Binary Tree Level Order Traversal java实现
Given a binary tree, return the level order traversal of its nodes' values. (ie, from left to right, level by level).
For example:
Given binary tree {3,9,20,#,#,15,7}
,
3 / \ 9 20 / \ 15 7
return its level order traversal as:
[ [3], [9,20], [15,7] ]
实现的关键在于定义两个标记位和队列:
1、标志位last和end。
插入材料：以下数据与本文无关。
Lemma sep_keys : sorted h (<[m := nk]> (an_keys ndy)) /\ forall x, x ∈ <[m := nk]> (an_keys ndy) -> inb h lo hi x.
Proof.
  destruct sep_facts as (Hso & Hin & _ & Hlr' & _). destruct sep_left as [[Gl _] Bl]. destruct sep_right as [[Gr _] Br]. pose proof (lookup_lt_Some _ _ _ Hsep) as Hm.
  assert (Hbef : forall i x, (i < m)%nat -> an_keys ndy !! i = Some x -> klt h x nk).
  { intros i x Hi Hx. apply sep_left_key; [by apply (so_lt _ _ Hso i m)|]. intros k Hk. destruct (Bl k Hk) as [Hk1 _]. destruct (lookup_lt_is_Some_2 (an_keys ndy) (m - 1)) as [z Hz]; [lia|]. eapply lex_le_trans; [done|eapply (sorted_le h _ i (m - 1)); try done; lia|]. apply Hk1.
    replace m with (S (m - 1)) by lia. exact Hz. }
  assert (Haft : forall i x, (m < i)%nat -> an_keys ndy !! i = Some x -> klt h nk x).
  { intros i x Hi Hx. apply sep_right_key; [eapply (sorted_le h _ m i); try done; lia|]. intros k Hk. destruct (Br k Hk) as [_ Hk1]. destruct (lookup_lt_is_Some_2 (an_keys ndy) (S m)) as [z Hz]; [apply lookup_lt_Some in Hx; lia|].
    eapply IxKey.lex_lt_trans; [by apply kv_len|by apply kv_len|apply Hk1; unfold hi_of; by rewrite Hz|]. by eapply (sorted_le h _ (S m) i). }
  assert (Hnin : inb h lo hi nk).
  { destruct sep_nk as [Hn|Hn]; [destruct (Bl nk Hn) as [B1 B2]|destruct (Br nk Hn) as [B1 B2]]; destruct (Hin sep ltac:(by eapply list_elem_of_lookup_2)) as [I1 I2]; split; intros z Hz.
    - destruct (decide (m = 0%nat)) as [Hm0|Hm0]; [apply B1; rewrite Hm0; exact Hz|]. destruct (lookup_lt_is_Some_2 (an_keys ndy) 0) as [z0 Hz0]; [lia|]. destruct (Hin z0 ltac:(by eapply list_elem_of_lookup_2)) as [I3 _].
      eapply lex_le_trans; [done|by apply I3|]. pose proof (Hbef 0%nat z0 ltac:(lia) Hz0) as E. unfold klt in E. by rewrite E.
    - eapply IxKey.lex_lt_trans; [by apply kv_len|by apply kv_len|by apply B2|]. by rewrite (I2 z Hz).
    - eapply lex_le_trans; [done|by apply I1|by apply B1].
    - unfold hi_of in B2. destruct (an_keys ndy !! S m) as [z0|] eqn:Ez; [|by apply B2]. destruct (Hin z0 ltac:(by eapply list_elem_of_lookup_2)) as [_ I3]. eapply IxKey.lex_lt_trans; [by apply kv_len|by apply kv_len|by apply B2|]. by rewrite (I3 z Hz). }
  split; [split|].
  - apply Forall_insert; [apply Hso|]. rewrite Forall_forall in Gl, Gr. destruct sep_nk as [Hn|Hn]; auto.
  - intros a b x z Hab Hx Hz. destruct (decide (a = m)) as [->|Ha]; destruct (decide (b = m)) as [->|Hb]; try lia.
    + rewrite list_lookup_insert_eq in Hx by done. injection Hx as <-. rewrite list_lookup_insert_ne in Hz by done. by apply (Haft b).
    + rewrite list_lookup_insert_eq in Hz by done. injection Hz as <-. rewrite list_lookup_insert_ne in Hx by done. by apply (Hbef a).
    + rewrite list_lookup_insert_ne in Hx, Hz by done. by apply (so_lt _ _ Hso a b).
  - intros x Hx. apply list_elem_of_lookup in Hx as [a Ha]. destruct (decide (a = m)) as [->|Hne]; [rewrite list_lookup_insert_eq in Ha by done; by injection Ha as <-|]. rewrite list_lookup_insert_ne in Ha by done. apply Hin. by eapply list_elem_of_lookup_2.
Qed.

Lemma sep_sub : sub h ps' (S j) y lo hi /\ walk see_pairs ps' (S j) y = walk see_pairs ps (S j) y.
Proof.
  destruct sep_facts as (Hso & Hin & Hlf & Hlr' & _). destruct sep_keys as [Hs' Hin']. destruct sep_kid_u as [Su (pre & U1 & U2)]. destruct sep_kid_v as [Sv (suf & V1 & V2)]. pose proof (lookup_lt_Some _ _ _ Hsep) as Hm. split.
  - exists (set_pairs (<[m := nk]> (an_keys ndy)) (an_rids ndy) ndy). split; [done|]. split; [done|]. split; [done|]. simpl. rewrite length_insert. split; [done|]. split; [done|]. intros i q Hq.
    destruct (decide (i = m)) as [->|H1]; [|destruct (decide (i = S m)) as [->|H2]].
    + rewrite Hu in Hq. injection Hq as <-. unfold hi_of. rewrite list_lookup_insert_eq by done. replace (lo_of lo (<[m := nk]> (an_keys ndy)) m) with (lo_of lo (an_keys ndy) m); [done|]. unfold lo_of. destruct m as [|m']; [done|]. by rewrite list_lookup_insert_ne by lia.
    + rewrite Hv in Hq. injection Hq as <-. simpl. rewrite list_lookup_insert_eq by done. unfold hi_of. by rewrite list_lookup_insert_ne by lia.
    + destruct (sep_other i q Hq H1 H2) as [Hs _]. unfold hi_of in *. rewrite list_lookup_insert_ne by done. replace (lo_of lo (<[m := nk]> (an_keys ndy)) i) with (lo_of lo (an_keys ndy) i); [done|]. unfold lo_of. destruct i as [|i']; [done|]. by rewrite list_lookup_insert_ne by lia.
  - rewrite (walk_S _ _ _ _ _ Hndy), (walk_S _ _ _ _ _ Hy'). simpl. assert (Hv2 : drop (S m) (an_rids ndy) !! 0%nat = Some rv) by (by rewrite lookup_drop, Nat.add_0_r).
    rewrite !(below_split _ _ _ _ _ _ Hu), !(below_split _ _ _ _ _ _ Hv2), U1, U2, V1, V2, drop_drop. simpl take. unfold below at 2 5. simpl.
    assert (Hrest : forall rs a, (forall i q, rs !! i = Some q -> an_rids ndy !! (a + i)%nat = Some q /\ (a + i)%nat <> m /\ (a + i)%nat <> S m) -> below see_pairs ps' j rs = below see_pairs ps j rs).
    { intros rs a Hrs. unfold below. f_equal. apply list_fmap_ext. intros i q Hq. destruct (Hrs i q Hq) as (H1 & H2 & H3). by apply (sep_other _ q H1 H2 H3). }
    rewrite (Hrest (take m _) 0%nat), (Hrest (drop _ _) (S m + 1)%nat).
    + rewrite <- !app_assoc. do 2 f_equal. rewrite !app_assoc. f_equal. rewrite <- !zip_with_app by lia. by rewrite Hcat, Hrcat.
    + intros i q Hq. rewrite lookup_drop in Hq. split; [done|lia].
    + intros i q [Hq Hi]%lookup_take_Some. split; [done|lia].
Qed.
End sep.

(** ** Neighbours *)

Section neighbours.
Context (h : IxFileHdr) (ps : gmap Z anode) (n : nat) (root : Z) (Hw : twf h ps n root) (l r : Z) (ndr : anode) (Hr : ps !! r = Some ndr) (Hprev : an_prev ndr = l) (Hl : l <> IX_NO_PAGE).

Lemma not_first : head (leaves ps n root) <> Some r.
Proof.
  intros Hh. pose proof (tw_levels _ _ _ _ Hw 0) as Hch. destruct (leaves ps n root) as [|p ls] eqn:E; [done|]. injection Hh as ->. destruct Hch as [(x & Hx & Hp & _) _]. congruence.
Qed.
Lemma before_first j y ndy m ru rv lo hi : path ps n root None None (S j) y lo hi -> ps !! y = Some ndy -> an_rids ndy !! m = Some ru -> an_rids ndy !! S m = Some rv -> head (leaves ps j (rid_page_no rv)) = Some r -> last (leaves ps j (rid_page_no ru)) = Some l.
Proof.
  intros Hp Hy Hu Hv Hh. destruct (path_sub h _ _ _ _ _ _ _ _ _ Hp (tw_sub _ _ _ _ Hw)) as (x & Hx & _ & _ & _ & _ & Hch). rewrite Hy in Hx. injection Hx as <-. pose proof (leaves_ne h ps j _ _ _ (Hch m ru Hu)) as Hne.
  destruct (path_walk ps _ _ _ _ _ _ _ _ (see_level 0) Hp) as (pre & suf & E). rewrite (walk_S _ _ _ _ _ Hy) in E. unfold see_level at 2 in E. simpl in E. assert (Hv2 : drop (S m) (an_rids ndy) !! 0%nat = Some rv) by (by rewrite lookup_drop, Nat.add_0_r).
  rewrite (below_split _ _ _ _ _ _ Hu), (below_split _ _ _ _ _ _ Hv2) in E. destruct (leaves ps j (rid_page_no rv)) as [|r0 rest]; [done|]. injection Hh as ->. pose proof (tw_levels _ _ _ _ Hw 0) as Hch0. rewrite E in Hch0. unfold below at 2 in Hch0. simpl in Hch0.
  rewrite <- !app_assoc in Hch0. simpl in Hch0. rewrite !(app_assoc _ _ (r :: _)) in Hch0. pose proof (chain_prev _ _ _ _ _ _ Hr Hch0) as Ep. rewrite Hprev, !last_app in Ep. apply last_is_Some in Hne as [q Eq]. rewrite Eq in Ep |- *. simpl in Ep. by rewrite Ep.
Qed.
End neighbours.

(** ** Pairs at the ends of a leaf *)

Section pairs.
Context (h : IxFileHdr) (Hg : geo h).
Local Open Scope prog_scope.
Import IxNode.

Lemma load_rid_ok nd b i r : nrep h nd b -> an_rids nd !! i = Some r -> exists raw, load_rid h (Z.of_nat i) b = (Ok raw, b) /\ zlen raw = Log.sizeof_Rid /\ Log.dec_Rid raw = r.
Proof.
  intros Hr Hi. pose proof (lookup_lt_Some _ _ _ Hi) as Hlt. pose proof (nr_cap _ _ _ Hr) as Hcap. pose proof (nr_page _ _ _ Hr) as Hp. assert (Hs : slot h (Z.of_nat i)) by (unfold slot, zlen in *; lia). pose proof (rid_range h Hg _ Hs) as Hrr. pose proof (keys_size_pos h Hg) as Hks.
  exists (R h b (Z.of_nat i)). unfold Log.sizeof_Rid, sizeof_IxPageHdr, page in *. split; [apply load_ok; unfold Log.sizeof_Rid, page; try lia; done|]. split; [apply zlen_slice; unfold Log.sizeof_Rid; lia|by apply (nr_rids _ _ _ Hr)].
Qed.

Lemma push_back_ok nd b k raw r : nrep h nd b -> an_leaf nd = true -> zlen (an_keys nd) <= btree_order_ h -> zlen k = col_tot_len_ h -> zlen raw = Log.sizeof_Rid -> Log.dec_Rid raw = r ->
  exists b1 b2 b3, set_key h (zlen (an_keys nd)) k b = (Ok tt, b1) /\ store_rid h (zlen (an_keys nd)) raw b1 = (Ok tt, b2) /\ set_size (zlen (an_keys nd) + 1) b2 = (Ok tt, b3) /\ page b1 /\ page b2 /\
    nrep h (set_pairs (an_keys nd ++ [k]) (an_rids nd ++ [r]) nd) b3.
Proof.
  intros Hr Hlf Hcap Hk Hraw Hdec. pose proof (nr_len _ _ _ Hr) as Hlen. rewrite Hlf in Hlen. set (n := zlen (an_keys nd)) in *. assert (Hs : slot h n) by (pose proof (zlen_nonneg (an_keys nd)); unfold slot; lia).
  destruct (set_key_ok h Hg b n k (nr_page _ _ _ Hr) Hs Hk) as (b1 & E1 & K1 & A1). destruct (store_rid_ok h Hg b1 n raw (ag_page _ _ _ _ _ A1) Hs Hraw) as (b2 & E2 & R2 & A2). pose proof (agree_trans _ _ _ _ _ _ _ _ A1 A2) as A.
  assert (Hz : zlen (an_keys nd ++ [k]) = n + 1) by (unfold n, zlen; rewrite length_app; simpl; lia).
  destruct (nrep_resize h Hg _ _ nd b b2 (an_keys nd ++ [k]) (an_rids nd ++ [r]) Hr A) as (b3 & E3 & Hr3).
  - intros i x Hx. apply lookup_app_Some in Hx as [Hx|[Hi Hx]].
    + pose proof (lookup_lt_Some _ _ _ Hx). rewrite (ag_key _ _ _ _ _ A) by (unfold slot, n, zlen in *; split; lia). by apply (nr_keys _ _ _ Hr).
    + apply list_lookup_singleton_Some in Hx as [Hi0 <-]. replace (Z.of_nat i) with n by (unfold n, zlen; lia). by rewrite (ag_key _ _ _ _ _ A2).
  - intros i x Hx. apply lookup_app_Some in Hx as [Hx|[Hi Hx]].
    + pose proof (lookup_lt_Some _ _ _ Hx). rewrite (ag_rid _ _ _ _ _ A) by (unfold slot, n, zlen in *; split; lia). by apply (nr_rids _ _ _ Hr).
    + apply list_lookup_singleton_Some in Hx as [Hi0 <-]. replace (Z.of_nat i) with n by (unfold n, zlen; lia). by rewrite R2.
  - unfold n, zlen in *. rewrite length_app. simpl. lia.
  - rewrite Hlf, !length_app. simpl. lia.
  - exists b1, b2, b3. rewrite Hz in E3. split_and!; try done; [apply A1|apply A2].
Qed.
last为记录的是本层次的最后一个最后一个结点,end用于寻找下一层的最后一个结点。
2、队列是用于存储每个结点。
public class Solution { public List<List<Integer>> levelOrder(TreeNode root) { List<List<Integer>> list = new ArrayList<>(); List<Integer> lst = new ArrayList<>(); Queue<TreeNode> queue = new LinkedList<>(); queue.add(root); TreeNode last =root; TreeNode end = null; while(!queue.isEmpty()){ TreeNode t = queue.remove(); if(t!=null){ lst.add(t.val); if(t.left != null){ queue.add(t.left); end = t.left; } if(t.right != null){ queue.add(t.right); end = t.right; } if(t == last ){ list.add(lst); last =end; lst = new ArrayList<>(); } } } return list; } }